Exposure due to residual radiation
 In August, when our family was staying at my aunt's house in Yano, my mother once went to our family air-raid shelter at our home in Teppo-cho and brought back a can of milk she had stored inside. The can that had been exposed to the bomb was deformed, and when opened, the powdered milk had hardened like candy. We hit it with a hammer, broke it into pieces, and ate them saying, "Delicious, delicious."
 Later, when I was living in Kochi Village, I was in the second grade and my face and hands and feet were covered with boils. I remember my mother giving me a herbal infusion to drink. She did all kinds of things to help me. In addition, my gums began to bleed, but I could not tell my mother about it as I did not want to worry her any more than I already was. Now that I think about it, I believe that I became ill because of radioactive contamination, as I walked around Hiroshima City immediately after the bombing looking for my father and eat powdered milk that had been exposed to radiation.
 My family was taken care of by my mother's family for the next ten years, and thanks to them, we did not have to worry about having enough to eat. When I was in my first year of commercial studies at Miyoshi High School, my mother found a job in Hiroshima, so I transferred to Hiroshima Prefectural Commercial High School in my second year.
 When I graduated from high school, I was worried because I had heard a rumor that it was difficult for children from single-parent families to find jobs, but thankfully I was able to find a job and worked there for six years. During a job interview, at the end of the interview, the interviewer asked me, "By the way, do you remember your father who passed away?" When I answered, "Yes, I only remember a little bit, but..." tears started to stream down my face. I think, in the back of my mind, I always missed my father. I unexpectedly burst into tears and went home sobbing. I felt so much loneliness without my father, and I was so sad.
Grateful for peace
 I have been anemic and had low blood pressure since I was young. At age 65 I had surgery for breast cancer. I also receive regular medical treatment for a thyroid condition.
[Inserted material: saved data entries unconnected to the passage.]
(** * alaz: the userspace L7 ingestion core (ebpf/l7_req/main.go)

    A shallow embedding of the enum decoders, the L7 event pump, the log
    pump with its message parser, and the attach/teardown sequence of
    [DeployAndWait], together with the properties checked against them.

    Conventions.  Go's unsigned integers are [Z]; narrowing conversions
    write their wrap-around out.  A [[]byte] is a [list byte], a Go
    [string] is a [string].  The host logger is a list of entries in the
    order they were emitted. *)

From Stdlib Require Import ZArith List Bool Lia.
From Stdlib Require Import Strings.String Strings.Byte.
Import ListNotations.

Local Open Scope string_scope.
Local Open Scope list_scope.
Local Open Scope Z_scope.

(* ================================================================= *)
(** ** Enumerations *)

(** match with values in l7_req.c *)
Definition BPF_L7_PROTOCOL_UNKNOWN : Z := 0.
Definition BPF_L7_PROTOCOL_HTTP : Z := 1.
Definition BPF_L7_PROTOCOL_AMQP : Z := 2.
Definition BPF_L7_PROTOCOL_POSTGRES : Z := 3.

(** for user space *)
Definition L7_PROTOCOL_HTTP : string := "HTTP".
Definition L7_PROTOCOL_AMQP : string := "AMQP".
Definition L7_PROTOCOL_POSTGRES : string := "POSTGRES".
Definition L7_PROTOCOL_UNKNOWN : string := "UNKNOWN".

(** [func (e L7ProtocolConversion) String() string]: the switch tries its
    cases in order and falls to [default]. *)
Definition L7ProtocolConversion_String (e : Z) : string :=
  if e =? BPF_L7_PROTOCOL_HTTP then L7_PROTOCOL_HTTP
  else if e =? BPF_L7_PROTOCOL_AMQP then L7_PROTOCOL_AMQP
  else if e =? BPF_L7_PROTOCOL_POSTGRES then L7_PROTOCOL_POSTGRES
  else if e =? BPF_L7_PROTOCOL_UNKNOWN then L7_PROTOCOL_UNKNOWN
  else "Unknown".

Definition BPF_METHOD_UNKNOWN : Z := 0.
Definition BPF_METHOD_GET : Z := 1.
Definition BPF_METHOD_POST : Z := 2.
Definition BPF_METHOD_PUT : Z := 3.
Definition BPF_METHOD_PATCH : Z := 4.
Definition BPF_METHOD_DELETE : Z := 5.
Definition BPF_METHOD_HEAD : Z := 6.
Definition BPF_METHOD_CONNECT : Z := 7.
Definition BPF_METHOD_OPTIONS : Z := 8.
Definition BPF_METHOD_TRACE : Z := 9.

Definition BPF_AMQP_METHOD_UNKNOWN : Z := 0.
Definition BPF_AMQP_METHOD_PUBLISH : Z := 1.
Definition BPF_AMQP_METHOD_DELIVER : Z := 2.

Definition BPF_POSTGRES_METHOD_UNKNOWN : Z := 0.
Definition BPF_POSTGRES_METHOD_STATEMENT_CLOSE_OR_CONN_TERMINATE : Z := 1.
Definition BPF_POSTGRES_METHOD_SIMPLE_QUERY : Z := 2.

(** for http, user space *)
Definition GET : string := "GET".
Definition POST : string := "POST".
Definition PUT : string := "PUT".
Definition PATCH : string := "PATCH".
Definition DELETE : string := "DELETE".
Definition HEAD : string := "HEAD".
Definition CONNECT : string := "CONNECT".
Definition OPTIONS : string := "OPTIONS".
Definition TRACE : string := "TRACE".

(** for rabbitmq, user space *)
Definition PUBLISH : string := "PUBLISH".
Definition DELIVER : string := "DELIVER".

(** for postgres, user space *)
Definition CLOSE_OR_TERMINATE : string := "CLOSE_OR_TERMINATE".
Definition SIMPLE_QUERY : string := "SIMPLE_QUERY".

Definition HTTPMethodConversion_String (e : Z) : string :=
  if e =? BPF_METHOD_GET then GET
  else if e =? BPF_METHOD_POST then POST
  else if e =? BPF_METHOD_PUT then PUT
  else if e =? BPF_METHOD_PATCH then PATCH
  else if e =? BPF_METHOD_DELETE then DELETE
  else if e =? BPF_METHOD_HEAD then HEAD
  else if e =? BPF_METHOD_CONNECT then CONNECT
  else if e =? BPF_METHOD_OPTIONS then OPTIONS
  else if e =? BPF_METHOD_TRACE then TRACE
  else "Unknown".

Definition RabbitMQMethodConversion_String (e : Z) : string :=
  if e =? BPF_AMQP_METHOD_PUBLISH then PUBLISH
  else if e =? BPF_AMQP_METHOD_DELIVER then DELIVER
  else "Unknown".

Definition PostgresMethodConversion_String (e : Z) : string :=
  if e =? BPF_POSTGRES_METHOD_STATEMENT_CLOSE_OR_CONN_TERMINATE
  then CLOSE_OR_TERMINATE
  else if e =? BPF_POSTGRES_METHOD_SIMPLE_QUERY then SIMPLE_QUERY
  else "Unknown".

(** The case arms of each switch, as (discriminant, string) tables, and
    the lookup of a string in such a table. *)
Definition protocol_table : list (Z * string) :=
  [ (BPF_L7_PROTOCOL_HTTP, L7_PROTOCOL_HTTP);
    (BPF_L7_PROTOCOL_AMQP, L7_PROTOCOL_AMQP);
    (BPF_L7_PROTOCOL_POSTGRES, L7_PROTOCOL_POSTGRES);
    (BPF_L7_PROTOCOL_UNKNOWN, L7_PROTOCOL_UNKNOWN) ].

Definition http_table : list (Z * string) :=
  [ (BPF_METHOD_GET, GET); (BPF_METHOD_POST, POST); (BPF_METHOD_PUT, PUT);
    (BPF_METHOD_PATCH, PATCH); (BPF_METHOD_DELETE, DELETE);
    (BPF_METHOD_HEAD, HEAD); (BPF_METHOD_CONNECT, CONNECT);
    (BPF_METHOD_OPTIONS, OPTIONS); (BPF_METHOD_TRACE, TRACE) ].

Definition amqp_table : list (Z * string) :=
  [ (BPF_AMQP_METHOD_PUBLISH, PUBLISH); (BPF_AMQP_METHOD_DELIVER, DELIVER) ].

Definition postgres_table : list (Z * string) :=
  [ (BPF_POSTGRES_METHOD_STATEMENT_CLOSE_OR_CONN_TERMINATE, CLOSE_OR_TERMINATE);
    (BPF_POSTGRES_METHOD_SIMPLE_QUERY, SIMPLE_QUERY) ].

Fixpoint lookup_string (t : list (Z * string)) (s : string) : option Z :=
  match t with
  | [] => None
  | (k, v) :: t' => if String.eqb v s then Some k else lookup_string t' s
  end.

Definition in_range (t : list (Z * string)) (e : Z) : bool :=
  existsb (fun kv => e =? fst kv) t.

(** The string a table gives to a discriminant: its entry, else "Unknown". *)
Definition string_of_table (t : list (Z * string)) (e : Z) : string :=
  match find (fun kv => e =? fst kv) t with
  | Some kv => snd kv
  | None => "Unknown"
  end.

(** 0 is false, 1 is true *)
Definition uint8ToBool (num : Z) : bool := negb (num =? 0).

(** Go's [uint16(x)] on a wider unsigned value keeps the low 16 bits. *)
Definition uint16 (x : Z) : Z := x mod 2 ^ 16.

(* ================================================================= *)
(** ** Records *)

(** Modelled from the spec: the struct [bpfL7Event] is generated by bpf2go
    and is not part of the source at hand; its fields are those of the raw
    L7 event of the data model, in declaration order. *)
Module bpfL7Event.
Record t : Type := mk {
    Fd : Z;                     (* uint64 *)
    WriteTimeNs : Z;            (* uint64 *)
    Pid : Z;                    (* uint32 *)
    Status : Z;                 (* uint32 *)
    Duration : Z;               (* uint64 *)
    Protocol : Z;               (* uint32 *)
    Method : Z;                 (* uint32 *)
    Payload : list byte;        (* [512]uint8 *)
    PayloadSize : Z;            (* uint32 *)
    PayloadReadComplete : Z;    (* uint8 *)
    Failed : Z;                 (* uint8 *)
    IsTls : Z                   (* uint8 *)
}.
End bpfL7Event.

(** for user space *)
Module L7Event.
Record t : Type := mk {
    Fd : Z;
    Pid : Z;
    Status : Z;
    Duration : Z;
    Protocol : string;
    Tls : bool;
    Method : string;
    Payload : list byte;
    PayloadSize : Z;
    PayloadReadComplete : bool;
    Failed : bool;
    WriteTimeNs : Z
}.
End L7Event.

(** A [perf.Record] whose [RawSample] has already been viewed as the struct
    the pump casts it to; [None] stands for a nil or empty sample. *)
Record perfRecord (T : Type) : Type := mkRecord {
  RawSample : option T;
  LostSamples : Z
}.
Arguments mkRecord {T} _ _.
Arguments RawSample {T} _.
Arguments LostSamples {T} _.

(* ================================================================= *)
(** ** The host logger and the downstream channel *)

Inductive Level : Type := DebugLevel | InfoLevel | WarnLevel | ErrorLevel | FatalLevel.

Inductive Field : Type :=
| Str (key val : string)
| Uint16 (key : string) (val : Z)
| Uint32 (key : string) (val : Z)
| Uint64 (key : string) (val : Z)
| Err.

Inductive FmtArg : Type :=
| ArgStr (s : string)
| ArgInt (n : Z).

(** The closing call of a log chain: [Msg(text)] or [Msgf(format, args)]. *)
Inductive Message : Type :=
| Msg (text : string)
| Msgf (format : string) (args : list FmtArg).

Record Entry : Type := mkEntry {
  level : Level;
  fields : list Field;
  message : Message
}.

Record Host : Type := mkHost {
  host_log : list Entry;        (* entries given to log.Logger, oldest first *)
  ch : list L7Event.t           (* events sent on [ch], oldest first *)
}.

(** The value of the first field of an entry written under a key. *)
Fixpoint str_field (key : string) (fs : list Field) : option string :=
  match fs with
  | [] => None
  | Str k v :: fs' => if String.eqb k key then Some v else str_field key fs'
  | _ :: fs' => str_field key fs'
  end.

Fixpoint uint16_field (key : string) (fs : list Field) : option Z :=
  match fs with
  | [] => None
  | Uint16 k v :: fs' => if String.eqb k key then Some v else uint16_field key fs'
  | _ :: fs' => uint16_field key fs'
  end.

Definition emit (e : Entry) (h : Host) : Host :=
  mkHost (host_log h ++ [e]) (ch h).

Definition send (ev : L7Event.t) (h : Host) : Host :=
  mkHost (host_log h) (ch h ++ [ev]).

Definition when (b : bool) (f : Host -> Host) (h : Host) : Host :=
  if b then f h else h.

(* ================================================================= *)
(** ** The L7 event pump *)

(** The body of the per-event goroutine: resolve protocol and method. *)
Definition decode_protocol (l7Event : bpfL7Event.t) : string :=
  L7ProtocolConversion_String (bpfL7Event.Protocol l7Event).

Definition decode_method (l7Event : bpfL7Event.t) : string :=
  let protocol := decode_protocol l7Event in
  if String.eqb protocol L7_PROTOCOL_HTTP
  then HTTPMethodConversion_String (bpfL7Event.Method l7Event)
  else if String.eqb protocol L7_PROTOCOL_AMQP
  then RabbitMQMethodConversion_String (bpfL7Event.Method l7Event)
  else if String.eqb protocol L7_PROTOCOL_POSTGRES
  then PostgresMethodConversion_String (bpfL7Event.Method l7Event)
  else "Unknown".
 My sister had surgery for colon cancer and uterine fibroids.
 My mother continued to work despite her anemia and low blood pressure, and she raised us sisters. She never said this to me directly, but I heard that to others she said "I didn't have time to cry. I was so busy trying to feed my two children that I didn't have time to cry."
 I never want people today to go through the hard, sad experience that we did. What I would like to share with you is how important peace is in life. And that having parents, brothers and sisters, grandparents, and friends is a blessing. It is not a "natural" thing that we can take for granted.
 Please, everyone, value your own life. Please value the lives of your friends as much as you value your own. Let's get along with each other. Let us talk and understand each other. I believe this is the starting point for world peace.
 
Tomiko WAKAYAMA
At the age of six, in the first grade of elementary school, three days after the atomic bombing, Tomiko Wakayama went with her family into Hiroshima City to look for her father.
She has been giving A-bomb experience lectures at the Hiroshima Peace Culture Foundation since 2016, after first sharing her own experience in 2014.